**WORK REQUIRED**: How do the lines below between the ones holding "g); mret tt" and "mret (ip, gwCache)", inclusive, read? Give them again exactly, with no other lines.

RECORDS PROVIDED below:

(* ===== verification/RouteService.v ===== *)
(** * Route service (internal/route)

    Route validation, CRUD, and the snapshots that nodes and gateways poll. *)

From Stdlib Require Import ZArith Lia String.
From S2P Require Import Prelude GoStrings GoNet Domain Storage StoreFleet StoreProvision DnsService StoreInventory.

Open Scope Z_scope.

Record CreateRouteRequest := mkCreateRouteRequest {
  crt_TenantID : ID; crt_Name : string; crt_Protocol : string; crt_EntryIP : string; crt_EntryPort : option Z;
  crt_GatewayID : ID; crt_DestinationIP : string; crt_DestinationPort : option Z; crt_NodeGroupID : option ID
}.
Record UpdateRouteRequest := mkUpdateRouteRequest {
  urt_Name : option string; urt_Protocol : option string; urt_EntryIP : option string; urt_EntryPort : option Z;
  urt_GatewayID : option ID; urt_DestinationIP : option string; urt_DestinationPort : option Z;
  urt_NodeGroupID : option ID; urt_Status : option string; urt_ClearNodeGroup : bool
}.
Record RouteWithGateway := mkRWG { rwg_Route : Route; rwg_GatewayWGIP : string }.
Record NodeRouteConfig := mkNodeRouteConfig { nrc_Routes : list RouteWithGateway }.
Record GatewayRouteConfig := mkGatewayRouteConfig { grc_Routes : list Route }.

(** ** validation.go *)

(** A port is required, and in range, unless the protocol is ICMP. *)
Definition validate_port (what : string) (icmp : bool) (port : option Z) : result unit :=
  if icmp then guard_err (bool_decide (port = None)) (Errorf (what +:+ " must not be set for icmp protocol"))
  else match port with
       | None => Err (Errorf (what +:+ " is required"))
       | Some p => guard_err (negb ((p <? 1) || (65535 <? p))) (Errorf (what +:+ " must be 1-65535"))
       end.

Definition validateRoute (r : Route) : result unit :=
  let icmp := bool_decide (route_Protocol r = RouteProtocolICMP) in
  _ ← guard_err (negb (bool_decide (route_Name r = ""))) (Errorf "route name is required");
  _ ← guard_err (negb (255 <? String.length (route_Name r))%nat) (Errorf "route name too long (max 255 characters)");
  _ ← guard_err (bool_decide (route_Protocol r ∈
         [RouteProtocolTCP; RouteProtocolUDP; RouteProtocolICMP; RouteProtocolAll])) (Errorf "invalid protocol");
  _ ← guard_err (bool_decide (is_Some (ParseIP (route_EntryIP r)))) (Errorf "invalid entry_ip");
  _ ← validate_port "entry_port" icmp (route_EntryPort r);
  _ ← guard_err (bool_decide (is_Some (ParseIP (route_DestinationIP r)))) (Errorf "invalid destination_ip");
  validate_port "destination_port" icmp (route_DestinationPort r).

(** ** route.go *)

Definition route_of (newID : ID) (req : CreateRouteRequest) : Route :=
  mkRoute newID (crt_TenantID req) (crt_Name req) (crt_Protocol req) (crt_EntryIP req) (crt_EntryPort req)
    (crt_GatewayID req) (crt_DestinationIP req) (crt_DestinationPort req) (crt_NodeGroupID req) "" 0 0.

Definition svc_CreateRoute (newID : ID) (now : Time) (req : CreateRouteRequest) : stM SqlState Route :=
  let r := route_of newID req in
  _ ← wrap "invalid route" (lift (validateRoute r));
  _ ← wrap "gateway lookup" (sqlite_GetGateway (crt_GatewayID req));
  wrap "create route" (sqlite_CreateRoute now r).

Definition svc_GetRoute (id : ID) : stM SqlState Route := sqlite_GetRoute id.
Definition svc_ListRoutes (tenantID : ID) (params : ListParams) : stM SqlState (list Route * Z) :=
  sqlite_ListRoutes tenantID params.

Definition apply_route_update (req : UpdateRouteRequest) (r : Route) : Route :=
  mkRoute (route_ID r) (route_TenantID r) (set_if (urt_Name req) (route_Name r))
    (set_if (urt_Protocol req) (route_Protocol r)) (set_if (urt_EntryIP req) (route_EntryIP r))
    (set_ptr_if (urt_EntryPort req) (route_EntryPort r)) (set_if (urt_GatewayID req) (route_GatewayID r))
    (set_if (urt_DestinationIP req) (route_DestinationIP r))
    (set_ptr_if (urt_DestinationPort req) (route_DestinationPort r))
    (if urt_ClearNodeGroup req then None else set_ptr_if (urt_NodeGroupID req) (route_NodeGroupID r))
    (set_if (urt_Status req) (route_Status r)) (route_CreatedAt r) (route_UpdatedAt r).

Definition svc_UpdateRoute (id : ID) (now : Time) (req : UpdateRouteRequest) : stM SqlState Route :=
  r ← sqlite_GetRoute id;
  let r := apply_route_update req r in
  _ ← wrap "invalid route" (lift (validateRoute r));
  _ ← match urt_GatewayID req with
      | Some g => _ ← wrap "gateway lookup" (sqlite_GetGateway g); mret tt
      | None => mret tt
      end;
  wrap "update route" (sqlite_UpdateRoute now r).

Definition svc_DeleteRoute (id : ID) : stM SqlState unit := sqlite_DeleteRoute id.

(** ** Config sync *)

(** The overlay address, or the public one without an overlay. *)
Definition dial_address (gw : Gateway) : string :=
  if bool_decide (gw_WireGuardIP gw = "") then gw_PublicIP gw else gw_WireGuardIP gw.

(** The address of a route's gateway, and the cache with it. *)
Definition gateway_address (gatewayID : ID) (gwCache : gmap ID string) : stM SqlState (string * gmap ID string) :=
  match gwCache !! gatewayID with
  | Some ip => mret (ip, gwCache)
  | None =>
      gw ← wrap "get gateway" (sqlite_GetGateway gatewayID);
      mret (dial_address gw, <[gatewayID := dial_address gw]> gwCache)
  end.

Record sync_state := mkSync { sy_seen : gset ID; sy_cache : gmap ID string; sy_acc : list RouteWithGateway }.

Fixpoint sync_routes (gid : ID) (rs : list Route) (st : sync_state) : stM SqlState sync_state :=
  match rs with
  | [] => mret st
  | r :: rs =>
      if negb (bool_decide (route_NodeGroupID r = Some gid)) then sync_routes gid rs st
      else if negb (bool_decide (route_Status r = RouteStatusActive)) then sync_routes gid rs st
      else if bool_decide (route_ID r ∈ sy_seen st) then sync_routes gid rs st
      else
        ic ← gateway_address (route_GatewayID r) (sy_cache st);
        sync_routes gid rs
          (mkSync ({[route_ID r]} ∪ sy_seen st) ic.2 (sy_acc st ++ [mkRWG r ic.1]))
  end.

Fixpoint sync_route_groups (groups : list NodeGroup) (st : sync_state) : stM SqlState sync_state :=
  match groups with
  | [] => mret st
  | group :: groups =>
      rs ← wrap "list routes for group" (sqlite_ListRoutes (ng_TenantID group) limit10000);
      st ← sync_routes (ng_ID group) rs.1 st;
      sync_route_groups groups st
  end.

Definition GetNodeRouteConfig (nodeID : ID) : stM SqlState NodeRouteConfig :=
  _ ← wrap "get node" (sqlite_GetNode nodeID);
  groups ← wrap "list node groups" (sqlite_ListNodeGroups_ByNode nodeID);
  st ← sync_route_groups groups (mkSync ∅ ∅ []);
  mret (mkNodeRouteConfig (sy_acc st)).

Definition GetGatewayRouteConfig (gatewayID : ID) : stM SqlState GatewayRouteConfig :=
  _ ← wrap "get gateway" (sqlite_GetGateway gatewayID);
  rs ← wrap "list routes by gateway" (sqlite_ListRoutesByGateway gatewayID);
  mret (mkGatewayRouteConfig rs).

End of RECORDS PROVIDED.

**RESPONSE FOR THIS EXERCISE**:
      | Some g => _ ← wrap "gateway lookup" (sqlite_GetGateway g); mret tt
      | None => mret tt
      end;
  wrap "update route" (sqlite_UpdateRoute now r).

Definition svc_DeleteRoute (id : ID) : stM SqlState unit := sqlite_DeleteRoute id.

(** ** Config sync *)

(** The overlay address, or the public one without an overlay. *)
Definition dial_address (gw : Gateway) : string :=
  if bool_decide (gw_WireGuardIP gw = "") then gw_PublicIP gw else gw_WireGuardIP gw.

(** The address of a route's gateway, and the cache with it. *)
Definition gateway_address (gatewayID : ID) (gwCache : gmap ID string) : stM SqlState (string * gmap ID string) :=
  match gwCache !! gatewayID with
  | Some ip => mret (ip, gwCache)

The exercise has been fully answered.